Fixpoint str_starts_with (str prefix : list Z) : option bool :=
  match prefix with
  | [] => None
  | q :: pr =>
      if q =? 0 then Some true else
      match str with
      | [] => None
      | x :: r => if x =? q then str_starts_with r pr else Some false
      end
  end.

(** [memset(ptr, value, num)] on the bytes from [ptr]. *)
Fixpoint memset_loop (num : nat) (ptr : list Z) (value : Z) : option (list Z) :=
  match num with
  | O => Some ptr
  | S n => match ptr with [] => None | _ :: p => cons (u8 value) <$> memset_loop n p value end
  end.

Definition memset (ptr : list Z) (value num : Z) : option (list Z) :=
  memset_loop (Z.to_nat num) ptr value.

Fixpoint memcpy_loop (num : nat) (dest src : list Z) : option (list Z) :=
  match num with
  | O => Some dest
  | S n =>
      match dest, src with
      | _ :: d, ch :: s => cons ch <$> memcpy_loop n d s
      | _, _ => None
      end
  end.

Definition memcpy (dest src : list Z) (num : Z) : option (list Z) :=
  memcpy_loop (Z.to_nat num) dest src.

Fixpoint memcmp_loop (num : nat) (ptr1 ptr2 : list Z) : option Z :=
  match num with
  | O => Some 0
  | S n =>
      match ptr1, ptr2 with
      | a :: r1, b :: r2 => if negb (a =? b) then Some (a - b) else memcmp_loop n r1 r2
      | _, _ => None
      end
  end.

Definition memcmp (ptr1 ptr2 : list Z) (num : Z) : option Z :=
  memcmp_loop (Z.to_nat num) ptr1 ptr2.

(** The digits of [atoi]: [result * 10 + ( *str - '0')] in a 32-bit [int];
    an overflow is undefined behaviour. *)
Fixpoint atoi_digits (str : list Z) (result : Z) : option Z :=
  match str with
  | [] => None
  | ch :: r =>
      if (48 <=? ch) && (ch <=? 57) then
        let v := result * 10 + (ch - 48) in
        if v <=? 2147483647 then atoi_digits r v else None
      else Some result
  end.

Definition atoi (str : list Z) : option Z :=
  k ← scan (fun ch => (ch =? 32) || (ch =? 9)) str;
  ch ← str !! k;
  let str := drop k str in
  let '(sign, str) :=
    if ch =? 45 then (-1, drop 1 str) else if ch =? 43 then (1, drop 1 str) else (1, str) in
  v ← atoi_digits str 0;
  Some (v * sign).

Definition itoa_digit (digit : Z) : Z :=
  u8 (if digit <? 10 then digit + 48 else digit - 10 + 97).

(** The [do ... while (value > 0)] loop of [itoa]: the characters in the order
    it stores them, least significant first.  C division truncates, so a
    negative [value] gives one character.  Base 2 takes 31 rounds at most. *)
Fixpoint itoa_loop (fuel : nat) (value base : Z) : option (list Z) :=
  match fuel with
  | O => None
  | S f =>
      let ch := itoa_digit (Z.rem value base) in
      let value := Z.quot value base in
      if 0 <? value then cons ch <$> itoa_loop f value base else Some [ch]
  end.
(* ===== verification/Pmm.v ===== *)
(** * pmm.c: the physical page allocator

    One bit per 4 KB page of the 16 MB of memory, in an array of 128 32-bit
    words, and a counter of the pages in use.  An index outside the array is
    undefined behaviour of the C code and stops the model. *)

From S2P Require Import Prelude Bits.

Definition PAGE_SIZE := 4096.
Definition MEMORY_SIZE := 16 * 1024 * 1024.
Definition TOTAL_PAGES := MEMORY_SIZE / PAGE_SIZE.
Definition KERNEL_END := 2097152. (* 0x200000 *)

#[global] Arguments TOTAL_PAGES : simpl never.

(** The value the searches return when they find nothing. *)
Definition NO_PAGE := 4294967295. (* 0xFFFFFFFF *)

Record pmm : Type := mk_pmm {
  page_bitmap : list Z;
  used_pages : Z
}.

(** ** The bitmap *)

Definition bitmap_word (page_index : Z) : M pmm Z :=
  let! l := gets page_bitmap in
  defined (l !! Z.to_nat (page_index / 32)).

Definition bitmap_store (page_index w : Z) : M pmm unit :=
  modify (fun s => mk_pmm (<[Z.to_nat (page_index / 32) := w]> (page_bitmap s)) (used_pages s)).

Definition bitmap_set (page_index : Z) : M pmm unit :=
  let bit := page_index mod 32 in
  let! w := bitmap_word page_index in
  bitmap_store page_index (Z.lor w (Z.shiftl 1 bit)).

Definition bitmap_clear (page_index : Z) : M pmm unit :=
  let bit := page_index mod 32 in
  let! w := bitmap_word page_index in
  bitmap_store page_index (Z.land w (Z.lnot (Z.shiftl 1 bit))).

Definition bitmap_test (page_index : Z) : M pmm bool :=
  let bit := page_index mod 32 in
  let! w := bitmap_word page_index in
  ret (negb (Z.land w (Z.shiftl 1 bit) =? 0)).

Definition add_used (d : Z) : M pmm unit :=
  modify (fun s => mk_pmm (page_bitmap s) (u32 (used_pages s + d))).

(** ** Searches *)

Definition find_free_page : M pmm Z :=
  let! r := for_find (seqZ 0 TOTAL_PAGES) (fun i =>
    let! b := bitmap_test i in ret (if b then None else Some i)) in
  ret (default NO_PAGE r).

(** One round of the outer loop: [i] moves to the next candidate, past the
    used page that was found if there is one. *)
Definition find_free_pages_round (count i : Z) : M pmm (Z + Z) :=
  if negb (i <=? u32 (TOTAL_PAGES - count)) then ret (inr NO_PAGE) else
  let! r := for_find (seqZ 0 count) (fun j =>
    let! b := bitmap_test (u32 (i + j)) in ret (if b then Some j else None)) in
  match r with
  | Some j => ret (inl (u32 (u32 (i + j) + 1)))
  | None => ret (inr i)
  end.

(** The index grows in every round and stays at most [TOTAL_PAGES] while the
    search is inside the bitmap. *)
Definition find_free_pages (count : Z) : M pmm Z :=
  if count =? 0 then ret NO_PAGE else
  iterate (Z.to_nat TOTAL_PAGES + 2) (find_free_pages_round count) 0.
(* ===== verification/Heap.v ===== *)
(** * heap.c: the kernel heap

    A list of blocks threaded through the memory they manage: every block
    starts with a 16-byte header (size, is_free, magic, next).  The
    definitions work on the bytes of the memory, as the C code does; the
    abstract heap, a list of block sizes and states, is related to them by the
    representation predicate [hrep]. *)

From S2P Require Import Prelude Mem.

Definition HEAP_START := 2097152.            (* 0x00200000 *)
Definition HEAP_SIZE := 4 * 1024 * 1024.
Definition HEAP_END := HEAP_START + HEAP_SIZE.
Definition HEAP_MAGIC := 3735928559.         (* 0xDEADBEEF *)
Definition MIN_BLOCK_SIZE := 32.
Definition HEADER := 16.                     (* sizeof(heap_block_t) *)

Record heap : Type := mk_heap {
  hmem : mem;
  heap_head : Z
}.

(** ** The fields of the header at [p] *)

Definition block_size (p : Z) : M heap Z := gets (fun h => load32 (hmem h) p).
Definition block_is_free (p : Z) : M heap Z := gets (fun h => load32 (hmem h) (p + 4)).
Definition block_magic (p : Z) : M heap Z := gets (fun h => load32 (hmem h) (p + 8)).
Definition block_next (p : Z) : M heap Z := gets (fun h => load32 (hmem h) (p + 12)).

PROBLEM DETAILS:
Given the records above, return exactly the lines starting at the line containing "ret (negb (Z.land" and ending at the line containing "ret (default NO_PAGE r).", including both.

EXERCISE SOLUTION:
  ret (negb (Z.land w (Z.shiftl 1 bit) =? 0)).

Definition add_used (d : Z) : M pmm unit :=
  modify (fun s => mk_pmm (page_bitmap s) (u32 (used_pages s + d))).

(** ** Searches *)

Definition find_free_page : M pmm Z :=
  let! r := for_find (seqZ 0 TOTAL_PAGES) (fun i =>
    let! b := bitmap_test i in ret (if b then None else Some i)) in
  ret (default NO_PAGE r).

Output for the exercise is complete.